* _Required work_
For the word "transactions", count the lines in the records below that include it and give only that number.

[Opening Data records section]

(* ===== verification/Ledger.v ===== *)
(** * The ledger (main.cpp: what ConnectBlock and DisconnectBlock achieve)

    The abstract ledger is a map of unspent outputs and a relation that says when
    the transactions of a block may be applied to it.  [ConnectBlock] refines it,
    with the money supply it computes, and [DisconnectBlock] takes it back. *)
From stdpp Require Import base tactics list gmap numbers option.
From Stdlib Require Import ZArith Lia.
From S2P Require Import Prelude.
From S2P Require Import BaseUint.
From S2P Require Import ScriptCode.
From S2P Require Import Interpreter.
From S2P Require Import Transaction.
From S2P Require Import SigHash.
From S2P Require Import Chain.
From S2P Require Import Pow.
From S2P Require Import Merkle.
From S2P Require Import Block.
From S2P Require Import Coins.
From S2P Require Import CoinsView.
From S2P Require Import Utxo.
From S2P Require Import AddressIndex.
From S2P Require Import ConnectBlock.

(** ** The abstract ledger *)

(** The output an input spends. *)
Definition spent_output (u : utxo_map) (i : CTxIn) : option CTxOut :=
  c ← u !! prevout_hash (prevout i); if IsAvailable c (prevout_pos i) then c_vout c !! prevout_pos i else None.

(** The value of the outputs that inputs spend. *)
Definition value_in (u : utxo_map) (ins : list CTxIn) : Z := sum_Z (λ i, match spent_output u i with Some o => nValue o | None => 0 end) ins.

(** The script check of every input, from place [k]. *)
Fixpoint input_checks (u : utxo_map) (tx : CTransaction) (flags : Z) (k : nat) (ins : list CTxIn) : list CScriptCheck :=
  match ins with
  | [] => []
  | i :: ins =>
      match spent_output u i with
      | Some o => ScriptCheck (scriptPubKey o) tx k flags :: input_checks u tx flags (S k) ins
      | None => input_checks u tx flags (S k) ins
      end
  end.
Definition tx_checks (u : utxo_map) (flags : Z) (tx : CTransaction) : list CScriptCheck :=
  if IsCoinBase tx then [] else input_checks u tx flags 0 (vin tx).

(** The fee of a transaction with its undo data, and the fees of a block. *)
Definition tx_fee (tx : CTransaction) (spent : Z) : Z := if IsCoinBase tx || IsCoinStake tx then 0 else spent - sum_values (vout tx).
Fixpoint block_fees (txs : list CTransaction) (xss : list (list CTxInUndo)) : Z :=
  match txs, xss with
  | tx :: txs, xs :: xss => tx_fee tx (undo_value xs) + block_fees txs xss
  | _, _ => 0
  end.

Section Ledger.
Context (nMaxMoneyOut COINBASE_MATURITY : Z).

(** A generated output is spent no sooner than the maturity. *)
Definition mature (u : utxo_map) (height : Z) (i : CTxIn) : Prop :=
  ∀ c, u !! prevout_hash (prevout i) = Some c → fCoinBase c || fCoinStake c = true → COINBASE_MATURITY ≤ height - c_nHeight c.

Record spend_ok (u : utxo_map) (height : Z) (tx : CTransaction) : Prop := {
  sp_available : ∀ i, i ∈ vin tx → is_Some (spent_output u i);
  sp_mature : ∀ i, i ∈ vin tx → mature u height i;
  sp_values : ∀ i o, i ∈ vin tx → spent_output u i = Some o → 0 ≤ nValue o ≤ nMaxMoneyOut;
  sp_total : value_in u (vin tx) ≤ nMaxMoneyOut;
  sp_fee : IsCoinStake tx = false → sum_values (vout tx) ≤ value_in u (vin tx)
}.

(** [ledger height flags u txs undo checks u']: the transactions apply to [u] and
    give [u'], with the undo data and the script checks that must hold. *)
Inductive ledger (height flags : Z) :
  utxo_map → list CTransaction → list (list CTxInUndo) → list CScriptCheck → utxo_map → Prop :=
| ledger_nil u : ledger height flags u [] [] [] u
| ledger_tx u tx xs u1 txs xss checks u2 :
    (IsCoinBase tx = false → spend_ok u height tx) →
    update u tx height = Some (xs, u1) →
    ledger height flags u1 txs xss checks u2 →
    ledger height flags u (tx :: txs) (xs :: xss) (tx_checks u flags tx ++ checks) u2.
End Ledger.

(** ** Reads *)

Section Reads.
Context `{CoinsStore V}.

(** [v'] shows the same as [v]: only caches were filled. *)
Definition best (v : V) : Z := (cs_best v).1.
Definition reads (v v' : V) : Prop := cs_ok v' ∧ cs_utxo v' = cs_utxo v ∧ best v' = best v.

Lemma reads_refl v : cs_ok v → reads v v.
Proof. intros. by split_and!. Qed.
Lemma reads_trans v1 v2 v3 : reads v1 v2 → reads v2 v3 → reads v1 v3.
Proof. intros (_ & E1 & B1) (? & E2 & B2). split_and!; [done|congruence..]. Qed.

Lemma IsPruned_unavailable c n : IsPruned c = true → IsAvailable c n = false.
Proof.
  unfold IsPruned, IsAvailable. intros Hp. destruct (c_vout c !! n) as [o|] eqn:E; [|done].
  rewrite forallb_forall in Hp. apply list_elem_of_lookup_2, list_elem_of_In in E. by rewrite (Hp o E).
Qed.

Lemma access_utxo v t : cs_ok v → let r := cs_access v t in reads v r.2 ∧ unspent r.1 = cs_utxo v !! t.
Proof. intros Hv. destruct (cs_access_spec v t Hv) as (? & ? & Hs). pose proof (cs_access_best v t). done. Qed.

Lemma spent_output_Some u i o :
  spent_output u i = Some o ↔ ∃ c, u !! prevout_hash (prevout i) = Some c ∧ c_vout c !! prevout_pos i = Some o ∧ CTxOut_IsNull o = false.
Proof.
  unfold spent_output, IsAvailable. destruct (u !! prevout_hash (prevout i)) as [c|]; cbn [mbind option_bind]; [|naive_solver].
  destruct (c_vout c !! prevout_pos i) as [o'|] eqn:E; [|naive_solver]. destruct (CTxOut_IsNull o') eqn:En; cbn [negb]; split; naive_solver congruence.
Qed.

(** Reading the coins of an input that is available. *)
Lemma access_available v i o :
  cs_ok v → spent_output (cs_utxo v) i = Some o →
  ∃ c v', cs_access v (prevout_hash (prevout i)) = (Some c, v') ∧ reads v v' ∧ cs_utxo v !! prevout_hash (prevout i) = Some c ∧
    c_vout c !! prevout_pos i = Some o ∧ IsAvailable c (prevout_pos i) = true.
Proof.
  intros Hv Ho. destruct (access_utxo v (prevout_hash (prevout i)) Hv) as [Hr Hs].
  apply spent_output_Some in Ho as (c & Hc & Hn & Hnull). destruct (cs_access v _) as [r v']. cbn [fst snd] in *. exists c, v'.
  destruct r as [d|]; [|rewrite Hc in Hs; discriminate Hs]. rewrite Hc, unspent_Some in Hs. assert (d = c) as -> by (destruct (IsPruned d); congruence).
  split_and!; try done. unfold IsAvailable. by rewrite Hn, Hnull.
Qed.
Lemma access_unavailable v i :
  cs_ok v → spent_output (cs_utxo v) i = None →
  let r := cs_access v (prevout_hash (prevout i)) in reads v r.2 ∧ match r.1 with Some c => IsAvailable c (prevout_pos i) = false | None => True end.
Proof.
  intros Hv Ho. destruct (access_utxo v (prevout_hash (prevout i)) Hv) as [Hr Hs]. cbn zeta. split; [done|].
  destruct (cs_access v _) as [[d|] v']; cbn [fst snd] in *; [|done]. rewrite unspent_Some in Hs.
  destruct (IsPruned d) eqn:Ep; [by apply IsPruned_unavailable|]. unfold spent_output in Ho. rewrite <- Hs in Ho. cbn [mbind option_bind] in Ho.
  revert Ho. unfold IsAvailable. destruct (c_vout d !! prevout_pos i) as [o|]; [|done]. destruct (CTxOut_IsNull o); cbn; [done|discriminate].
Qed.

Definition available (u : utxo_map) (ins : list CTxIn) : bool := forallb (λ i, bool_decide (is_Some (spent_output u i))) ins.

Lemma HaveInputs_loop_spec v ins :
  cs_ok v → let r := HaveInputs_loop v ins in reads v r.2 ∧ r.1 = available (cs_utxo v) ins.
Proof.
  revert v. induction ins as [|i ins IH]; intros v Hv; cbn [HaveInputs_loop available forallb]; [by split; [apply reads_refl|]|].
  destruct (spent_output (cs_utxo v) i) as [o|] eqn:Eo.
  - destruct (access_available v i o Hv Eo) as (c & v' & -> & Hr & _ & _ & Ha). fold (prevout_pos i). rewrite Ha.
    destruct (IH v' (proj1 Hr)) as [Hr' E]. cbn zeta in *. split; [by eapply reads_trans|]. rewrite E. by rewrite (proj1 (proj2 Hr)).
  - destruct (access_unavailable v i Hv Eo) as [Hr Ha]. destruct (cs_access v _) as [[c|] v']; cbn [fst snd] in *; [|done].
    fold (prevout_pos i). by rewrite Ha.
Qed.

Lemma HaveInputs_utxo v tx : cs_ok v → IsCoinBase tx = false → let r := HaveInputs v tx in reads v r.2 ∧ r.1 = available (cs_utxo v) (vin tx).
Proof. intros Hv Hc. unfold HaveInputs. rewrite Hc. by apply HaveInputs_loop_spec. Qed.

Lemma available_lookup u ins : available u ins = true ↔ ∀ i, i ∈ ins → is_Some (spent_output u i).
Proof.
  unfold available. rewrite forallb_forall. split; intros Ha i Hi.
  - apply list_elem_of_In in Hi. specialize (Ha i Hi). by apply bool_decide_eq_true in Ha.
  - apply bool_decide_eq_true. apply Ha. by apply list_elem_of_In.
Qed.

Lemma GetOutputFor_available v i o :
  cs_ok v → spent_output (cs_utxo v) i = Some o → ∃ v', GetOutputFor v i = Ok (o, v') ∧ reads v v'.
Proof.
  intros Hv Ho. destruct (access_available v i o Hv Ho) as (c & v' & E & Hr & _ & Hn & Ha). exists v'. unfold GetOutputFor.
  rewrite E. fold (prevout_pos i). rewrite Ha, Hn. done.
Qed.

Lemma GetOutputFor_Ok v i o v' : cs_ok v → GetOutputFor v i = Ok (o, v') → reads v v' ∧ spent_output (cs_utxo v) i = Some o.
Proof.
  intros Hv E. destruct (spent_output (cs_utxo v) i) as [o'|] eqn:Eo.
  - destruct (GetOutputFor_available v i o' Hv Eo) as (v2 & E2 & Hr). rewrite E2 in E. injection E as -> ->. done.
  - destruct (access_unavailable v i Hv Eo) as [_ Ha]. revert E. unfold GetOutputFor. destruct (cs_access v _) as [[c|] v2]; cbn [fst] in Ha; [|done].
    fold (prevout_pos i). rewrite Ha. intros E. discriminate E.
Qed.

Lemma GetValueIn_loop_Ok ins v n r v' :
  cs_ok v → GetValueIn_loop v ins n = Ok (r, v') → reads v v' ∧ r = n + value_in (cs_utxo v) ins.
Proof.
  revert v n. induction ins as [|i ins IH]; intros v n Hv; cbn [GetValueIn_loop].
  - intros [= <- <-]. split; [by apply reads_refl|]. cbn. lia.
  - intros ([o v1] & E1 & (n1 & E2 & E3)%outcome_bind_ok)%outcome_bind_ok. destruct (GetOutputFor_Ok v i o v1 Hv E1) as [Hr Ho].
    apply IH in E3 as [Hr' ->]; [|apply Hr]. split; [by eapply reads_trans|]. unfold value_in. rewrite sum_Z_cons, Ho.
    destruct Hr as (_ & -> & _). unfold add64 in E2. case_match; [|done]. injection E2 as <-. lia.
Qed.

Lemma value_in_cons u i ins o : spent_output u i = Some o → value_in u (i :: ins) = nValue o + value_in u ins.
Proof. intros Ho. unfold value_in. by rewrite sum_Z_cons, Ho. Qed.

[Closing Data records section]

* _Exercise output_
2